This thesis uses computational fluid dynamics to investigate the effect of erosion-corrosion on the 2nd, 3rd, 4th and final headers of the 1:5 scale model of a shell and tube heat exchanger in the mechanical engineering department, at the University of Queensland.
Queensland Alumina Limited (QAL) at Gladstone, have suffered severe erosion-corrosion damage with its inlet header, and previous studies have primarily looked at erosion-corrosion damage within this header using computational and experimental studies. From these studies it has been demonstrated that computational fluid dynamics is an excellent tool in predicting the fluid flow and erosion-corrosion within the inlet header.

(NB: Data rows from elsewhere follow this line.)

(* ===== verification/PyStr.v ===== *)
(** * PyStr: the methods of Python's [str] that the program calls

    [Callback._get_param_names] tests every attribute name with
    [key.endswith('_')]; [BaseEstimator.set_params] splits a parameter name
    at the first occurrence of the separator of nested names with
    [key.partition('__')].  Both are modelled on Rocq strings, by recursion on
    the string, and characterised by concatenation. *)

From Stdlib Require Import Ascii.
From stdpp Require Import base tactics strings list.
From S2P Require Import Prelude.

(** ** Definitions *)

(** [s.endswith(suffix)]: [s] is [suffix] itself, or what follows its first
    character ends with [suffix]. *)
Fixpoint endswith (s suffix : string) : bool :=
  if decide (s = suffix) then true
  else match s with
       | EmptyString => false
       | String _ s' => endswith s' suffix
       end.

(** [strip_prefix p s] is what follows [p] in [s] when [s] starts with [p]. *)
Fixpoint strip_prefix (p s : string) : option string :=
  match p, s with
  | EmptyString, _ => Some s
  | String a p', String b s' =>
      if decide (a = b) then strip_prefix p' s' else None
  | String _ _, EmptyString => None
  end.

(** [s.partition(sep)]: the part before the first occurrence of [sep], the
    separator, and the part after it; [(s, '', '')] when [sep] does not occur.
    Python raises [ValueError] for an empty separator; the program only
    passes a constant, non-empty one, and the lemmas below assume it. *)
Fixpoint partition (s sep : string) : string * string * string :=
  match strip_prefix sep s with
  | Some rest => (EmptyString, sep, rest)
  | None =>
      match s with
      | EmptyString => (EmptyString, EmptyString, EmptyString)
      | String c s' =>
          let '(h, d, t) := partition s' sep in
          if decide (d = EmptyString) then (s, EmptyString, EmptyString)
          else (String c h, d, t)
      end
  end.

(** [occurs sep s]: [sep] is a substring of [s]. *)
Definition occurs (sep s : string) : Prop :=
  exists h t, s = h +:+ sep +:+ t.

(** ** Concatenation *)

Lemma str_app_cons (c : ascii) (s t : string) :
  String c s +:+ t = String c (s +:+ t).
Proof. reflexivity. Qed.

Lemma str_app_nil_l (s : string) : "" +:+ s = s.
Proof. reflexivity. Qed.

Lemma str_app_nil_r (s : string) : s +:+ "" = s.
Proof.
  induction s as [|c s IH]; [done | by rewrite str_app_cons, IH].
Qed.

Lemma str_app_assoc (s1 s2 s3 : string) :
  (s1 +:+ s2) +:+ s3 = s1 +:+ (s2 +:+ s3).
Proof.
  induction s1 as [|c s1 IH]; [done | by rewrite !str_app_cons, IH].
Qed.

Lemma str_app_length (s1 s2 : string) :
  String.length (s1 +:+ s2) = String.length s1 + String.length s2.
Proof.
  induction s1 as [|c s1 IH]; [done |].
  rewrite str_app_cons. simpl. by rewrite IH.
Qed.

Lemma str_app_eq_nil (s1 s2 : string) : s1 +:+ s2 = "" -> s1 = "" /\ s2 = "".
Proof. destruct s1; [done | rewrite str_app_cons; discriminate]. Qed.

(** Concatenation on the left is injective. *)
Lemma str_app_inv_l (p s1 s2 : string) : p +:+ s1 = p +:+ s2 -> s1 = s2.
Proof.
  induction p as [|c p IH]; [done |]. rewrite !str_app_cons.
  intros [= H]. by apply IH.
Qed.

(** A string is not a proper extension of itself on the left. *)
Lemma str_app_self_inv (p s : string) : s = p +:+ s -> p = "".
Proof.
  intros H. apply (f_equal String.length) in H.
  rewrite str_app_length in H. destruct p; [done | simpl in H; lia].
Qed.

#[export] Hint Rewrite str_app_cons str_app_nil_l str_app_nil_r str_app_assoc
  str_app_length : pyrw.

(** ** [endswith] *)

(** The defining equation of [endswith]. *)
Lemma endswith_unfold (s suffix : string) :
  endswith s suffix =
    if decide (s = suffix) then true
    else match s with
         | EmptyString => false
         | String _ s' => endswith s' suffix
         end.
Proof. destruct s; reflexivity. Qed.

Lemma endswith_refl (s : string) : endswith s s = true.
Proof. rewrite endswith_unfold. by rewrite decide_True. Qed.

Lemma endswith_app (p suffix : string) : endswith (p +:+ suffix) suffix = true.
Proof.
  induction p as [|c p IH]; [apply endswith_refl |].
  rewrite str_app_cons, endswith_unfold. case_decide; [done | exact IH].
Qed.

Lemma endswith_inv (s suffix : string) :
  endswith s suffix = true -> exists p, s = p +:+ suffix.
Proof.
  induction s as [|c s IH]; rewrite endswith_unfold; case_decide as Heq;
    subst; intros Hend.
  - by exists "".
  - discriminate.
  - by exists "".
  - destruct (IH Hend) as [p ->]. by exists (String c p).
Qed.

Lemma endswith_iff (s suffix : string) :
  endswith s suffix = true <-> exists p, s = p +:+ suffix.
Proof.
  split; [apply endswith_inv | intros [p ->]; apply endswith_app].
Qed.

Lemma endswith_nil (s : string) : endswith s "" = true.
Proof. apply endswith_iff. exists s. by autorewrite with pyrw. Qed.

(** Appending to a string that ends with a non-empty suffix a string that
    does so gives a string that does so. *)
Lemma endswith_app_r (s1 s2 suffix : string) :
  endswith s2 suffix = true -> endswith (s1 +:+ s2) suffix = true.
Proof.
  intros [p ->]%endswith_iff. apply endswith_iff. exists (s1 +:+ p).
  by rewrite str_app_assoc.
Qed.

(** With a suffix of one character, only the last character matters. *)
Lemma endswith_app_char (s1 s2 : string) (c : ascii) :
  s2 <> "" ->
  endswith (s1 +:+ s2) (String c "") = endswith s2 (String c "").
Proof.
  intros Hne. induction s1 as [|a s1 IH]; [done |].
  rewrite str_app_cons, endswith_unfold.
  case_decide as Heq; [| exact IH].
  injection Heq as _ Heq. by apply str_app_eq_nil in Heq as [_ ?].
Qed.

(** ** [strip_prefix] *)

Lemma strip_prefix_iff (p s rest : string) :
  strip_prefix p s = Some rest <-> s = p +:+ rest.
Proof.
  revert s. induction p as [|a p IH]; intros s.
  - rewrite str_app_nil_l. simpl. split; congruence.
  - rewrite str_app_cons. destruct s as [|b s]; simpl; [split; discriminate |].
    case_decide; subst.
    + rewrite IH. split; congruence.
    + split; [discriminate | congruence].
Qed.

Lemma strip_prefix_app (p rest : string) :
  strip_prefix p (p +:+ rest) = Some rest.
Proof. by apply strip_prefix_iff. Qed.

Lemma strip_prefix_None (p s : string) :
  strip_prefix p s = None <-> forall rest, s <> p +:+ rest.
Proof.
  split.
  - intros H rest Heq%strip_prefix_iff. congruence.
  - intros H. destruct (strip_prefix p s) as [rest|] eqn:E; [| done].
    apply strip_prefix_iff in E. by destruct (H rest).
Qed.

(** ** [partition] *)

(** The defining equation of [partition]. *)
Lemma partition_unfold (s sep : string) :
  partition s sep =
    match strip_prefix sep s with
    | Some rest => ("", sep, rest)
    | None =>
        match s with
        | EmptyString => ("", "", "")
        | String c s' =>
            if decide ((partition s' sep).1.2 = "") then (s, "", "")
            else (String c (partition s' sep).1.1, (partition s' sep).1.2,
                  (partition s' sep).2)
        end
    end.
Proof.
  destruct s as [|c s]; [reflexivity |]. cbn [partition].
  destruct (strip_prefix sep (String c s)); [reflexivity |].
  destruct (partition s sep) as [[h d] t]. simpl. by case_decide.
Qed.

(** The three parts put together give the string back. *)
Lemma partition_join (s sep : string) :
  (partition s sep).1.1 +:+ (partition s sep).1.2 +:+ (partition s sep).2 = s.
Proof.
  induction s as [|c s IH]; rewrite partition_unfold;
    destruct (strip_prefix sep _) as [rest|] eqn:E; simpl;
    try (by apply strip_prefix_iff in E); [done |].
  case_decide; simpl; [by rewrite str_app_nil_r |].
  by rewrite str_app_cons, IH.
Qed.

(** The middle part is the separator or empty. *)
Lemma partition_delim (s sep : string) :
  (partition s sep).1.2 = sep \/ (partition s sep).1.2 = "".
Proof.
  induction s as [|c s IH]; rewrite partition_unfold;
    destruct (strip_prefix sep _); simpl; auto.
  case_decide; simpl; auto.
Qed.

(** When the separator does not occur, the string comes back whole. *)
Lemma partition_not_found (s sep : string) :
  (partition s sep).1.2 = "" -> sep <> "" -> partition s sep = (s, "", "").
Proof.
  intros Hd Hsep. rewrite partition_unfold in Hd |- *.
  destruct (strip_prefix sep s); simpl in *; [done |].
  destruct s; [done |]. case_decide; simpl in *; done.
Qed.

(** The middle part is empty exactly when the separator does not occur. *)
Lemma partition_delim_nil_iff (s sep : string) :
  sep <> "" -> (partition s sep).1.2 = "" <-> ~ occurs sep s.
Proof.
  intros Hsep. induction s as [|c s IH]; rewrite partition_unfold;
    destruct (strip_prefix sep _) as [rest|] eqn:E; simpl.
  - apply strip_prefix_iff in E. symmetry in E.
    by apply str_app_eq_nil in E as [? _].
  - split; [| done]. intros _ (h & t & Heq). symmetry in Heq.
    apply str_app_eq_nil in Heq as [_ Heq].
    by apply str_app_eq_nil in Heq as [? _].
  - split; [done |]. intros Hno. destruct Hno. apply strip_prefix_iff in E.
    exists "", rest. by rewrite E.
  - case_decide as Hd; simpl.
    + split; [| done]. intros _ (h & t & Heq). destruct h as [|a h].
      { rewrite str_app_nil_l in Heq.
        apply strip_prefix_iff in Heq. congruence. }
      rewrite str_app_cons in Heq. injection Heq as -> ->.
      apply IH in Hd. apply Hd. by exists h, t.
    + split; [done |]. intros Hno. destruct Hd. apply IH.
      intros (h & t & ->). apply Hno. by exists (String c h), t.
Qed.

(** A string whose head holds no start of an occurrence of the separator is
    split right after that head. *)
Lemma partition_app (h t sep : string) :
  sep <> "" ->
  (forall h1 h2, h = h1 +:+ h2 -> h2 <> "" ->
                 strip_prefix sep (h2 +:+ sep +:+ t) = None) ->
  partition (h +:+ sep +:+ t) sep = (h, sep, t).
Proof.
  intros Hsep. induction h as [|c h IH]; intros Hfree.
  - autorewrite with pyrw. rewrite partition_unfold. by rewrite strip_prefix_app.
  - rewrite partition_unfold, (Hfree "" (String c h)) by done.
    rewrite str_app_cons, IH; [simpl; by rewrite decide_False |].
    intros h1 h2 -> Hne. by apply (Hfree (String c h1) h2).
Qed.

(** The part before the separator holds no occurrence of it. *)
Lemma partition_head_free (s sep : string) :
  sep <> "" -> ~ occurs sep (partition s sep).1.1.
Proof.
  intros Hsep. induction s as [|c s IH]; rewrite partition_unfold;
    destruct (strip_prefix sep _) as [rest|] eqn:E; simpl.
  - intros (h & t & Heq). symmetry in Heq.
    apply str_app_eq_nil in Heq as [_ Heq].
    by apply str_app_eq_nil in Heq as [? _].
  - intros (h & t & Heq). symmetry in Heq.
    apply str_app_eq_nil in Heq as [_ Heq].
    by apply str_app_eq_nil in Heq as [? _].
  - intros (h & t & Heq). symmetry in Heq.
    apply str_app_eq_nil in Heq as [_ Heq].
    by apply str_app_eq_nil in Heq as [? _].
  - case_decide as Hd; simpl.
    + apply partition_delim_nil_iff; [done |].
      rewrite partition_unfold, E. simpl. by rewrite decide_True.
    + intros (h & t & Heq). destruct h as [|a h].
      * rewrite str_app_nil_l in Heq.
        pose proof (partition_join s sep) as Hjoin.
        assert (String c s = sep +:+ (t +:+ (partition s sep).1.2
                                        +:+ (partition s sep).2)) as Hs.
        { rewrite <- Hjoin at 1. rewrite <- str_app_cons, Heq.
          by rewrite !str_app_assoc. }
        apply strip_prefix_iff in Hs. congruence.
      * rewrite str_app_cons in Heq. injection Heq as -> Heq.
        apply IH. by exists h, t.
Qed.

(** ** Deciding occurrence *)

Lemma occurs_nil (s : string) : occurs "" s.
Proof. by exists "", s. Qed.

Lemma partition_found_occurs (s sep : string) :
  (partition s sep).1.2 <> "" -> occurs sep s.
Proof.
  intros Hd. destruct (partition_delim s sep) as [Heq | ?]; [| done].
  exists (partition s sep).1.1, (partition s sep).2.
  rewrite <- Heq at 2. symmetry. apply partition_join.
Qed.

#[export] Instance occurs_dec (sep s : string) : Decision (occurs sep s).
Proof.
  refine (match decide (sep = "") with
          | left Hs => left _
          | right Hs =>
              match decide ((partition s sep).1.2 = "") with
              | left Hd => right _
              | right Hd => left _
              end
          end).
  - subst sep. apply occurs_nil.
  - by apply partition_delim_nil_iff.
  - by apply partition_found_occurs.
Defined.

In obtaining these computational results for the various headers grid refinement study and convergence criteria study were conducted to obtain the optimal mesh and convergence criteria. Also a comparison of turbulence models was conducted between the κ-ε standard turbulence model and the κ-ε RNG turbulence model. It was found that the κ-ε RNG modeled the flow accurately for a convergence criteria of 1e-3, yet when this was decreased to 1e-4 the results appeared to be incorrect. Therefore, the study concluded that the κ-ε standard turbulence model was the most reliable turbulence model.
The operation of the 2nd, 3rd, 4th and final headers of QAL’s shell and tube heat exchanger have demonstrated that they do not suffer from erosion-corrosion. As a result, the investigation has shown that turbulent kinetic energy experienced in the 2nd, 3rd, 4th and final headers appears to be significantly lower than that experienced in the inlet header, possibly demonstrating why erosion-corrosion damage is minimal.